Food has quickly become the hidden driver of world politics [8], says Lester Brown, venerated veteran world-watcher, who also predicts that crises like these are going to become increasingly common. “Scarcity is the new norm.”
Historically, price spikes tended to be almost exclusively due to bad weather such as monsoon failure, drought, heat wave, etc., but today, they are driven by trends of both increasing demand and decreasing ability to supply. With a rapidly expanding global population demanding to be fed, crop-withering temperatures and exhausted aquifers are making it difficult to increase production. Moreover, the world is losing its ability to soften the blow of shortages. USA, the world’s largest grain producer, was able to rescue shortages with its grain surpluses in the past, or bring idle croplands into cultivation. “We can’t do that anymore; the safety cushion is gone.”
That’s why “the food crisis of 2011 is for real”, Brown warns, and why it may bring yet more bread riots and political revolutions. Tunisia, Egypt, Libya, may not be the end, but the beginning.

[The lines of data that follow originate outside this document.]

(* ===== verification/DynamicPrice.v ===== *)
(** * Prices of models billed by expressions

    [features/pricing/lib/dynamic-price.ts].  The labels of units and the
    descriptions of schema fields, which entries only carry, are left out.
    [billing_plugin_variants] of a variant's model is [undefined]: a function
    that calls itself on the variants calls its [own_...] part here. *)

From Stdlib Require Import String.
From S2P Require Import Prelude JsNumber JsString JsText Ast Parser Compile Request BillingTime Runtime.
From S2P Require Import Display TaskDisplay Regex Json BillingExpr TierExpr TaskExpr TaskTable.
From S2P Require Import Currency PricingModel.

(** ** Data *)

Record DynamicPriceOptions : Type := {
  dp_tokenUnit : TokenUnit;
  dp_showCurrencySymbol : option bool;
  dp_showRechargePrice : option bool;
  dp_priceRate : option number;
  dp_usdExchangeRate : option number;
  dp_groupRatioMultiplier : option number;
  dp_usageSchema : option BillingUsageSchema;
  dp_now : option date;
}.

Inductive DynamicPriceLabelKind : Type := Label_i18n | Label_schema.

Inductive EntryUnit : Type := E_usage (unit_ : BillingUsageUnit) | E_request | E_image.
(** [unit: 'token'] of chat prices and of usage fields is the same text. *)
Definition E_token : EntryUnit := E_usage U_token.

#[export] Instance entry_unit_eq_dec : EqDecision EntryUnit.
Proof. solve_decision. Defined.

Record DynamicPriceEntry : Type := {
  de_key : str;
  de_field : str;
  de_label : str;
  de_shortLabel : str;
  de_labelKind : DynamicPriceLabelKind;
  de_value : number;
  de_formatted : str;
  de_formattedRange : option str;
  de_minValue : option number;
  de_maxValue : option number;
  de_unit : EntryUnit;
  de_unitLabel : option LocalizedText;
  de_description : option LocalizedText;
  de_variable : option BillingVar;
}.

Abbreviation DynamicPricingTier := BreakdownMatchTier.

Record DynamicPricingSummary : Type := {
  ds_tiers : list DynamicPricingTier;
  ds_tier : option DynamicPricingTier;
  ds_tierCount : nat;
  ds_hasRequestRules : bool;
  ds_isSpecialExpression : bool;
  ds_rawExpression : str;
  ds_entries : list DynamicPriceEntry;
  ds_primaryEntries : list DynamicPriceEntry;
  ds_secondaryEntries : list DynamicPriceEntry;
  ds_isTaskUsage : bool;
  ds_isTimePricing : option bool;
  ds_isMixedBilling : option bool;
  ds_providerCount : option nat;
  ds_hasUnconfiguredProviders : option bool;
}.

(** ** Labels of units *)

Definition getTaskUsageQuantityUnitLabelKey (unit_ : option BillingUsageUnit) : str :=
  match unit_ with
  | Some U_second => u "s" | Some U_token => u "token (unit)" | Some U_credit => u "credit"
  | _ => u "unit"
  end.
Definition getTaskUsagePriceUnitLabelKey (unit_ : option BillingUsageUnit) : str :=
  match unit_ with
  | Some U_second => u "second" | Some U_token => u "1M token" | Some U_credit => u "credit"
  | _ => u "unit"
  end.
Definition getDynamicPriceUnitLabelKey (entry : DynamicPriceEntry) : option str :=
  match de_unit entry with
  | E_usage U_second => Some (u "s")
  | E_usage U_count => Some (u "unit")
  | E_usage U_credit => Some (u "credit")
  | E_usage U_token => match de_variable entry with None => Some (u "1M token") | Some _ => None end
  | E_request => Some (u "request")
  | E_image => Some (u "image")
  end.

Definition PRIMARY_DYNAMIC_FIELDS : list str := [u "inputPrice"; u "outputPrice"].
Definition is_primary (entry : DynamicPriceEntry) : bool := one_of PRIMARY_DYNAMIC_FIELDS (de_field entry).

(** ** Kinds of models *)

Definition own_variants (model : PricingModel) : list BillingPluginVariant :=
  default [] (billing_plugin_variants model).
Definition expression_of (model : PricingModel) : str := default [] (billing_expr model).

Definition isDynamicPricingModel (model : PricingModel) : bool :=
  match own_variants model with
  | [] => is_mode (billing_mode model) (u "tiered_expr") && nonempty (expression_of model)
  | variants =>
      existsb (fun v => negb (is_mode (pv_billing_mode v) (u "ratio")) && nonempty (pv_billing_expr v))
        variants
  end.

Definition hasTaskUsageSchema (model : PricingModel) : bool :=
  match default [] (billing_usage_schema model) with [] => false | _ => true end.
Definition isTaskUsagePricingModel (model : PricingModel) : bool :=
  is_mode (billing_mode model) (u "tiered_expr") && hasTaskUsageSchema model.

Definition own_unconfigured (model : PricingModel) : bool :=
  negb (num_eqb (quota_type model) QUOTA_REQUEST) && hasTaskUsageSchema model
  && negb (isDynamicPricingModel model).
Definition unconfigured_variant (model : PricingModel) (v : BillingPluginVariant) : bool :=
  if is_mode (pv_billing_mode v) (u "ratio") then own_unconfigured (withPluginPricing model v)
  else negb (nonempty (pv_billing_expr v)).
Definition isUnconfiguredTaskUsageModel (model : PricingModel) : bool :=
  match own_variants model with
  | [] => own_unconfigured model
  | variants => forallb (unconfigured_variant model) variants
  end.

Definition getDynamicDisplayGroupRatio (model : PricingModel) (selectedGroup : option str) : number :=
  getDisplayGroupRatio model selectedGroup.

Section dynamic_price.
Context `{Host} `{Collation} `{NumberFormats} (stored : option CurrencyConfig) (clock : Z).

Definition getTaskPricingUnit (model : PricingModel) : option BillingUsageUnit :=
  match getTaskNumberFields (default [] (billing_usage_schema model)) with
  | e :: _ => f_unit e.2
  | [] => None
  end.

(** ** Formatting *)

Definition recharge_of (options : DynamicPriceOptions) : Recharge :=
  {| showWithRecharge := default false (dp_showRechargePrice options);
     priceRate := default one (dp_priceRate options);
     exchangeRate := default one (dp_usdExchangeRate options) |}.
Definition dynamic_format (options : DynamicPriceOptions) : CurrencyFormatOptions :=
  price_format (Some (default true (dp_showCurrencySymbol options))) 6.

Definition formatDynamicUnitPrice (valuePerMillionTokens : number) (options : DynamicPriceOptions) : str :=
  let priceUSD := num_div (num_mul valuePerMillionTokens (default one (dp_groupRatioMultiplier options)))
                    (TOKEN_UNIT_DIVISORS (dp_tokenUnit options)) in
  formatBillingCurrencyFromUSD stored (Some (recharged (recharge_of options) priceUSD))
    (Some (dynamic_format options)).

Definition formatTaskUsageUnitPrice (valuePerUnit : number) (options : DynamicPriceOptions) : str :=
  let priceUSD := num_mul valuePerUnit (default one (dp_groupRatioMultiplier options)) in
  formatBillingCurrencyFromUSD stored (Some (recharged (recharge_of options) priceUSD))
    (Some (dynamic_format options)).

(** [`${format(min)} – ${format(max)}`] with U+2013, unless they are equal. *)
Definition format_range (options : DynamicPriceOptions) (min max : number) : option str :=
  if num_eqb min max then None
  else Some (formatTaskUsageUnitPrice min options ++ [32; 8211; 32]%N ++ formatTaskUsageUnitPrice max options).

Brown does not mention the huge speculation on agricultural commodities in the world financial markets that not only drives up prices but increases volatility, making it much more difficult for farmers and consumers to cope (see [9] Financing World Hunger, SiS 46). Olivier de Shutter, the United Nations special rapporteur on the right to food, has referred to the 2007-2008 crisis as a “price-crisis” not a “food-crisis”, precipitated by speculation and not linked to insufficient food being produced, at least not yet, as Brown elaborates.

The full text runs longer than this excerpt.